What to produce
Copy out exactly the lines below that run from the one holding "(** INSERT INTO students" to the one holding "(students d ++", keeping both of those lines and no others.

Data for analysis
(** * Class Attendance Pro: the session / attendance state machine of server.ts

    A shallow embedding of the HTTP handlers of [src/server.ts] that read
    and write the tables [students], [units], [lessons] and [attendance] of
    the SQLite database, and the properties of the attendance state machine
    (OTP window of 20 minutes, lazy expiry, restart, cascade delete, the two
    "active lesson" queries).

    Modelling conventions.
    - A table is the list of its rows in rowid order; [INSERT] appends,
      [UPDATE ... WHERE] is a [map], [DELETE ... WHERE] a [filter], and a
      [.get()] without [ORDER BY] is the first match of a table scan.
    - Instants are integers: milliseconds since the epoch.  The columns
      [start_time], [end_time] and [marked_at] hold [toISOString()] texts in
      the source; [new Date(text).getTime()] reads back the same
      millisecond, so the model stores the millisecond itself.
    - [(now - startTime) / (1000 * 60) > 20] is a comparison of doubles; for
      integer milliseconds it holds exactly when [now - startTime] exceeds
      [20 * 60000], which is how it is written here (likewise for hours).
    - Every handler reads the clock once: the instants of one request
      coincide, and SQLite's ['now'] is that same instant.
    - [Math.random()] is an oracle [rng : nat -> Z]: the n-th draw of the
      request, already scaled, [rng n = floor (Math.random() * 900000)].
    - [PRAGMA foreign_keys] is never set by the source, so whether the
      [FOREIGN KEY] clauses of the schema are enforced is the driver's
      default: it is a field of the database state, and the statements that
      SQLite would refuse are refused when it is [true].
    - A prepared statement is run with the values the source passes to
      [.run], [.get] or [.all]; the one call that passes fewer values than
      the statement has parameters is modelled as the driver treats it.
    - [SELECT id FROM students] reads no column but the rowid, so SQLite
      answers it from the index of the [UNIQUE] column [admission_number]
      (a covering index, smaller than the table): the ids come in the
      order of the admission numbers, compared byte by byte (BINARY
      collation), not in rowid order.
    - [new Date(t).toISOString()] throws a RangeError when [t] is outside
      the range of a Date, 8.64e15 milliseconds either side of the epoch.
      The clock itself is inside it; an end time computed from a duration
      need not be.
    - Request bodies carry the fields the client sends, with their types;
      where a handler itself parses or tests a field ([unit_id],
      [duration]) the model keeps what the handler can observe of it. *)

From Stdlib Require Import ZArith List String Bool Lia DecimalString DecimalZ.
From Stdlib Require Import Permutation Sorted.
Import ListNotations.
Open Scope Z_scope.

(** ** Rows *)

(** attendance.status: the three texts the handlers write. *)
Inductive Status := Pending | Present | Absent.

Definition Status_eqb (a b : Status) : bool :=
  match a, b with
  | Pending, Pending | Present, Present | Absent, Absent => true
  | _, _ => false
  end.

Record StudentRow := {
  s_id : Z;
  s_name : string;
  admission_number : string
}.

Record UnitRow := {
  u_id : Z;
  u_name : string;
  lecturer : string
}.

(** [unit_id] is the one nullable key the handlers can leave NULL:
    [parseInt] of a non-numeric text is NaN, which SQLite stores as NULL. *)
Record LessonRow := {
  l_id : Z;
  unit_id : option Z;
  date : Z;
  venue : string;
  duration : Z;
  start_time : Z;
  end_time : Z;
  scheduled_start : string;
  scheduled_end : string;
  lecturer_otp : string;
  lecturer_present : Z;
  otp_enabled : Z
}.

Record AttendanceRow := {
  a_id : Z;
  lesson_id : Z;
  student_id : Z;
  otp : string;
  status : Status;
  marked_at : option Z
}.

(** ** The database *)

(** [seq_*] are the rows of [sqlite_sequence]: the largest rowid an
    AUTOINCREMENT table has ever held. *)
Record Db := {
  foreign_keys : bool;
  students : list StudentRow;
  units : list UnitRow;
  lessons : list LessonRow;
  attendance : list AttendanceRow;
  seq_students : Z;
  seq_units : Z;
  seq_lessons : Z;
  seq_attendance : Z
}.

Definition empty_db (fk : bool) : Db :=
  {| foreign_keys := fk; students := []; units := []; lessons := [];
     attendance := []; seq_students := 0; seq_units := 0; seq_lessons := 0;
     seq_attendance := 0 |}.

Definition set_students (l : list StudentRow) (q : Z) (d : Db) : Db :=
  {| foreign_keys := foreign_keys d; students := l; units := units d;
     lessons := lessons d; attendance := attendance d;
     seq_students := q; seq_units := seq_units d;
     seq_lessons := seq_lessons d; seq_attendance := seq_attendance d |}.

Definition set_units (l : list UnitRow) (q : Z) (d : Db) : Db :=
  {| foreign_keys := foreign_keys d; students := students d; units := l;
     lessons := lessons d; attendance := attendance d;
     seq_students := seq_students d; seq_units := q;
     seq_lessons := seq_lessons d; seq_attendance := seq_attendance d |}.

Definition set_lessons (l : list LessonRow) (q : Z) (d : Db) : Db :=
  {| foreign_keys := foreign_keys d; students := students d; units := units d;
     lessons := l; attendance := attendance d;
     seq_students := seq_students d; seq_units := seq_units d;
     seq_lessons := q; seq_attendance := seq_attendance d |}.

Definition set_attendance (l : list AttendanceRow) (q : Z) (d : Db) : Db :=
  {| foreign_keys := foreign_keys d; students := students d; units := units d;
     lessons := lessons d; attendance := l;
     seq_students := seq_students d; seq_units := seq_units d;
     seq_lessons := seq_lessons d; seq_attendance := q |}.

(** AUTOINCREMENT: one more than the largest rowid the table holds or has
    ever held. *)
Definition max_id (ids : list Z) : Z := fold_right Z.max 0 ids.

Definition next_id (q : Z) (ids : list Z) : Z := 1 + Z.max q (max_id ids).

Arguments next_id : simpl never.

(** ** Row predicates shared by the statements *)

Definition has_student (d : Db) (id : Z) : bool :=
  existsb (fun s => s_id s =? id) (students d).

Definition has_unit (d : Db) (id : Z) : bool :=
  existsb (fun u => u_id u =? id) (units d).

Definition has_lesson (d : Db) (id : Z) : bool :=
  existsb (fun l => l_id l =? id) (lessons d).

Definition of_unit (id : Z) (l : LessonRow) : bool :=
  match unit_id l with
  | Some u => u =? id
  | None => false
  end.

Definition of_lesson (id : Z) (a : AttendanceRow) : bool := lesson_id a =? id.

Definition of_student (id : Z) (a : AttendanceRow) : bool := student_id a =? id.

(** ** SQL statements

    A statement that a constraint can refuse returns [None] when SQLite
    throws. *)

(** INSERT INTO students (name, admission_number): admission_number is
    UNIQUE. *)
Definition insert_student (name adm : string) (d : Db) : option (Z * Db) :=
  if existsb (fun s => String.eqb (admission_number s) adm) (students d)
  then None
  else
    let id := next_id (seq_students d) (map s_id (students d)) in
    Some (id, set_students
                (students d ++ [{| s_id := id; s_name := name;
                                   admission_number := adm |}]) id d).

(** INSERT INTO units (name, lecturer) *)
Definition insert_unit (name lect : string) (d : Db) : Z * Db :=
  let id := next_id (seq_units d) (map u_id (units d)) in
  (id, set_units (units d ++ [{| u_id := id; u_name := name;
                                 lecturer := lect |}]) id d).

(** INSERT INTO lessons (unit_id, date, venue, duration, start_time,
    end_time, scheduled_start, scheduled_end, lecturer_otp); the columns
    lecturer_present and otp_enabled take their DEFAULT 0.  A non-NULL
    unit_id must name a unit when foreign keys are enforced. *)
Definition insert_lesson (uid : option Z) (dt : Z) (ven : string) (dur st en : Z)
    (ss se lotp : string) (d : Db) : option (Z * Db) :=
  let fk_ok := match uid with
               | Some u => negb (foreign_keys d) || has_unit d u
               | None => true
               end in
  if fk_ok then
    let id := next_id (seq_lessons d) (map l_id (lessons d)) in
    Some (id, set_lessons
                (lessons d ++ [{| l_id := id; unit_id := uid; date := dt;
                                  venue := ven; duration := dur;
                                  start_time := st; end_time := en;
                                  scheduled_start := ss; scheduled_end := se;
                                  lecturer_otp := lotp; lecturer_present := 0;
                                  otp_enabled := 0 |}]) id d)
  else None.

(** INSERT INTO attendance (lesson_id, student_id, otp, status); marked_at
    stays NULL.  Both keys must resolve when foreign keys are enforced. *)
Definition insert_attendance (lid sid : Z) (code : string) (st : Status) (d : Db)
    : option Db :=
  if negb (foreign_keys d) || (has_lesson d lid && has_student d sid) then
    let id := next_id (seq_attendance d) (map a_id (attendance d)) in
    Some (set_attendance
            (attendance d ++ [{| a_id := id; lesson_id := lid;
                                 student_id := sid; otp := code; status := st;
                                 marked_at := None |}]) id d)
  else None.
(** X3.  The section name that [re.sub] makes of a heading line has the
    length of the line: each letter of the set [a-zA-Záéíóúüñ] is kept in its
    place and every other character is replaced by one space.  The name is
    the line itself exactly when the line has only such letters and
    spaces. *)
Theorem nombre_de_seccion (line : str) :
  Re.sub no_letra [SP] line = Ok (nombre_de line)
  /\ length (nombre_de line) = length line
  /\ Forall (fun c => es_letra c = true \/ c = SP) (nombre_de line)
  /\ (nombre_de line = line
      <-> Forall (fun c => es_letra c = true \/ c = SP) line).
Proof.
  split; [rewrite sub_no_letra; f_equal; apply sanear_nombre|].
  split; [apply length_map|].
  split; [|apply nombre_de_fijo].
  unfold nombre_de. apply Forall_forall. intros x Hx.
  apply in_map_iff in Hx. destruct Hx as [c [<- _]].
  destruct (es_letra c) eqn:E; auto.
Qed.

(** ** What a match of the table pattern shows *)

Lemma rmatch_literal_inv {A : Type} (w : str) (r : Re.regex) prev (s : str)
  (k : option char -> str -> option A) (x : A) :
  Re.rmatch (literal w r) prev s k = Some x ->
  exists s', s = w ++ s' /\ Re.rmatch r (tras prev w) s' k = Some x.
Proof.
  revert prev s. induction w as [|c w IH]; intros prev s H.
  - exists s. split; [reflexivity | exact H].
  - cbn [literal fold_right Re.rmatch] in H.
    destruct s as [|d s]; [discriminate|].
    destruct (c =? d) eqn:E; [|discriminate].
    apply N.eqb_eq in E. subst d.
    destruct (IH _ _ H) as [s' [-> H']]. exists s'. split; [reflexivity | exact H'].
Qed.

Lemma star_any_inv {A : Type} (k : option char -> str -> option A) (x : A) :
  forall (fuel : nat) prev (s : str),
    Re.star_rounds (Re.rmatch Re.Any) k fuel prev s = Some x ->
    exists mid s', s = mid ++ s' /\ ~ In LF mid /\ k (tras prev mid) s' = Some x.
Proof.
  induction fuel as [|fuel IH]; intros prev s H.
  - exists [], s. cbn [Re.star_rounds] in H. simpl. tauto.
  - rewrite star_rounds_S in H.
    destruct s as [|c s].
    + cbn [Re.rmatch Re.orelse] in H. exists [], []. simpl. tauto.
    + rewrite rmatch_any_cons in H. destruct (c =? LF) eqn:Ec.
      * cbn [Re.orelse] in H. exists [], (c :: s). simpl. tauto.
      * destruct (Nat.ltb (length s) (length (c :: s)));
          [|cbn [Re.orelse] in H; exists [], (c :: s); simpl; tauto].
        destruct (Re.star_rounds (Re.rmatch Re.Any) k fuel (Some c) s) as [y|] eqn:Er;
          cbn [Re.orelse] in H.
        -- injection H as ->. destruct (IH _ _ Er) as [mid [s' [-> [Hmid Hk]]]].
           exists (c :: mid), s'. split; [reflexivity|]. split; [|exact Hk].
           intros [Hc|Hin]; [|contradiction].
           apply N.eqb_neq in Ec. congruence.
        -- exists [], (c :: s). simpl. tauto.
Qed.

Answer to this problem
(** INSERT INTO students (name, admission_number): admission_number is
    UNIQUE. *)
Definition insert_student (name adm : string) (d : Db) : option (Z * Db) :=
  if existsb (fun s => String.eqb (admission_number s) adm) (students d)
  then None
  else
    let id := next_id (seq_students d) (map s_id (students d)) in
    Some (id, set_students
                (students d ++ [{| s_id := id; s_name := name;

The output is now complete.